What the task requires: Copy every record below exactly as it stands.

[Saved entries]
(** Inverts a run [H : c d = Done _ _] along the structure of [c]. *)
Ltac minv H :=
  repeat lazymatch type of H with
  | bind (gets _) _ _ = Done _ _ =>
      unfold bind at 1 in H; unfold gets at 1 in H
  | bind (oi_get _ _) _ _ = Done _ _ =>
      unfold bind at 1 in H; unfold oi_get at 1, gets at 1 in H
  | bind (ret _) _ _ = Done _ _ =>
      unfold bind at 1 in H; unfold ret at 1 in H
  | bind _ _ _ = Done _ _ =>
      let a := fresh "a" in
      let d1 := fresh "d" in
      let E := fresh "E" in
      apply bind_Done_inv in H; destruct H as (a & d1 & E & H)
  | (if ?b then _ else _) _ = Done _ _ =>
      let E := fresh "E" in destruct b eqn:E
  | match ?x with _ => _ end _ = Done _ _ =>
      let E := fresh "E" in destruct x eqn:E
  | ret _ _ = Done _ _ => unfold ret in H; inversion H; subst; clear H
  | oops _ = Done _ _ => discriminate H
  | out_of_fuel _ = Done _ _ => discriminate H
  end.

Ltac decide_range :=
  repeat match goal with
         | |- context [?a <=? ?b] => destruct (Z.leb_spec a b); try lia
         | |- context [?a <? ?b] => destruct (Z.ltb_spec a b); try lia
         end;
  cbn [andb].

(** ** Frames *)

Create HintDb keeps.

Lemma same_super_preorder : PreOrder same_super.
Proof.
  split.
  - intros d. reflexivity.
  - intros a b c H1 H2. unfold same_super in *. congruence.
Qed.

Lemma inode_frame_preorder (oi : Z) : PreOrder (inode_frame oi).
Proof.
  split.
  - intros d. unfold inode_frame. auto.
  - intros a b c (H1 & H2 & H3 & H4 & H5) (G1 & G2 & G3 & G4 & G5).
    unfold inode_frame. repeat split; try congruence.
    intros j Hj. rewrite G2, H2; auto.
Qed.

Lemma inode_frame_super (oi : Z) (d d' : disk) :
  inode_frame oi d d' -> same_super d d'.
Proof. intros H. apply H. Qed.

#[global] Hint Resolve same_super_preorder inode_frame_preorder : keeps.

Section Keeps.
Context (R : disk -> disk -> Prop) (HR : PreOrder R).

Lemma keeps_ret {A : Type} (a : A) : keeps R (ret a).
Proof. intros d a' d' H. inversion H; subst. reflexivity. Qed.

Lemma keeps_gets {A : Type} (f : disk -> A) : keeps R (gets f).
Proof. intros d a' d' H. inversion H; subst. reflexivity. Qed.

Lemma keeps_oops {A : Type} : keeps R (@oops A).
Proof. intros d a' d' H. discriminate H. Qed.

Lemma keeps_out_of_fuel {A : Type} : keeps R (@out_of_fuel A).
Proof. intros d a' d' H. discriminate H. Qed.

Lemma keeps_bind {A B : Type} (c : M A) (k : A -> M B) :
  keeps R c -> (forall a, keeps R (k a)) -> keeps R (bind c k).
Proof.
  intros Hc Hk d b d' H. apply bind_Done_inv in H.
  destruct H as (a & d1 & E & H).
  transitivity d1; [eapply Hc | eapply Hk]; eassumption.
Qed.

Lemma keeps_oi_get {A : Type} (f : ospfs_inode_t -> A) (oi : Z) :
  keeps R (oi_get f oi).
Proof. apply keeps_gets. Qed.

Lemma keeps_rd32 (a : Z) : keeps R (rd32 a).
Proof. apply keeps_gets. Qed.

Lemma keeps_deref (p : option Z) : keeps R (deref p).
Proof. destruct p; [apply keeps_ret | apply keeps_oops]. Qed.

Task response:
(** Inverts a run [H : c d = Done _ _] along the structure of [c]. *)
Ltac minv H :=
  repeat lazymatch type of H with
  | bind (gets _) _ _ = Done _ _ =>
      unfold bind at 1 in H; unfold gets at 1 in H
  | bind (oi_get _ _) _ _ = Done _ _ =>
      unfold bind at 1 in H; unfold oi_get at 1, gets at 1 in H
  | bind (ret _) _ _ = Done _ _ =>
      unfold bind at 1 in H; unfold ret at 1 in H
  | bind _ _ _ = Done _ _ =>
      let a := fresh "a" in
      let d1 := fresh "d" in
      let E := fresh "E" in
      apply bind_Done_inv in H; destruct H as (a & d1 & E & H)
  | (if ?b then _ else _) _ = Done _ _ =>
      let E := fresh "E" in destruct b eqn:E
  | match ?x with _ => _ end _ = Done _ _ =>
      let E := fresh "E" in destruct x eqn:E
  | ret _ _ = Done _ _ => unfold ret in H; inversion H; subst; clear H
  | oops _ = Done _ _ => discriminate H
  | out_of_fuel _ = Done _ _ => discriminate H
  end.

Ltac decide_range :=
  repeat match goal with
         | |- context [?a <=? ?b] => destruct (Z.leb_spec a b); try lia
         | |- context [?a <? ?b] => destruct (Z.ltb_spec a b); try lia
         end;
  cbn [andb].

(** ** Frames *)

Create HintDb keeps.

Lemma same_super_preorder : PreOrder same_super.
Proof.
  split.
  - intros d. reflexivity.
  - intros a b c H1 H2. unfold same_super in *. congruence.
Qed.

Lemma inode_frame_preorder (oi : Z) : PreOrder (inode_frame oi).
Proof.
  split.
  - intros d. unfold inode_frame. auto.
  - intros a b c (H1 & H2 & H3 & H4 & H5) (G1 & G2 & G3 & G4 & G5).
    unfold inode_frame. repeat split; try congruence.
    intros j Hj. rewrite G2, H2; auto.
Qed.

Lemma inode_frame_super (oi : Z) (d d' : disk) :
  inode_frame oi d d' -> same_super d d'.
Proof. intros H. apply H. Qed.

#[global] Hint Resolve same_super_preorder inode_frame_preorder : keeps.

Section Keeps.
Context (R : disk -> disk -> Prop) (HR : PreOrder R).

Lemma keeps_ret {A : Type} (a : A) : keeps R (ret a).
Proof. intros d a' d' H. inversion H; subst. reflexivity. Qed.

Lemma keeps_gets {A : Type} (f : disk -> A) : keeps R (gets f).
Proof. intros d a' d' H. inversion H; subst. reflexivity. Qed.

Lemma keeps_oops {A : Type} : keeps R (@oops A).
Proof. intros d a' d' H. discriminate H. Qed.

Lemma keeps_out_of_fuel {A : Type} : keeps R (@out_of_fuel A).
Proof. intros d a' d' H. discriminate H. Qed.

Lemma keeps_bind {A B : Type} (c : M A) (k : A -> M B) :
  keeps R c -> (forall a, keeps R (k a)) -> keeps R (bind c k).
Proof.
  intros Hc Hk d b d' H. apply bind_Done_inv in H.
  destruct H as (a & d1 & E & H).
  transitivity d1; [eapply Hc | eapply Hk]; eassumption.
Qed.

Lemma keeps_oi_get {A : Type} (f : ospfs_inode_t -> A) (oi : Z) :
  keeps R (oi_get f oi).
Proof. apply keeps_gets. Qed.

Lemma keeps_rd32 (a : Z) : keeps R (rd32 a).
Proof. apply keeps_gets. Qed.

Lemma keeps_deref (p : option Z) : keeps R (deref p).
Proof. destruct p; [apply keeps_ret | apply keeps_oops]. Qed.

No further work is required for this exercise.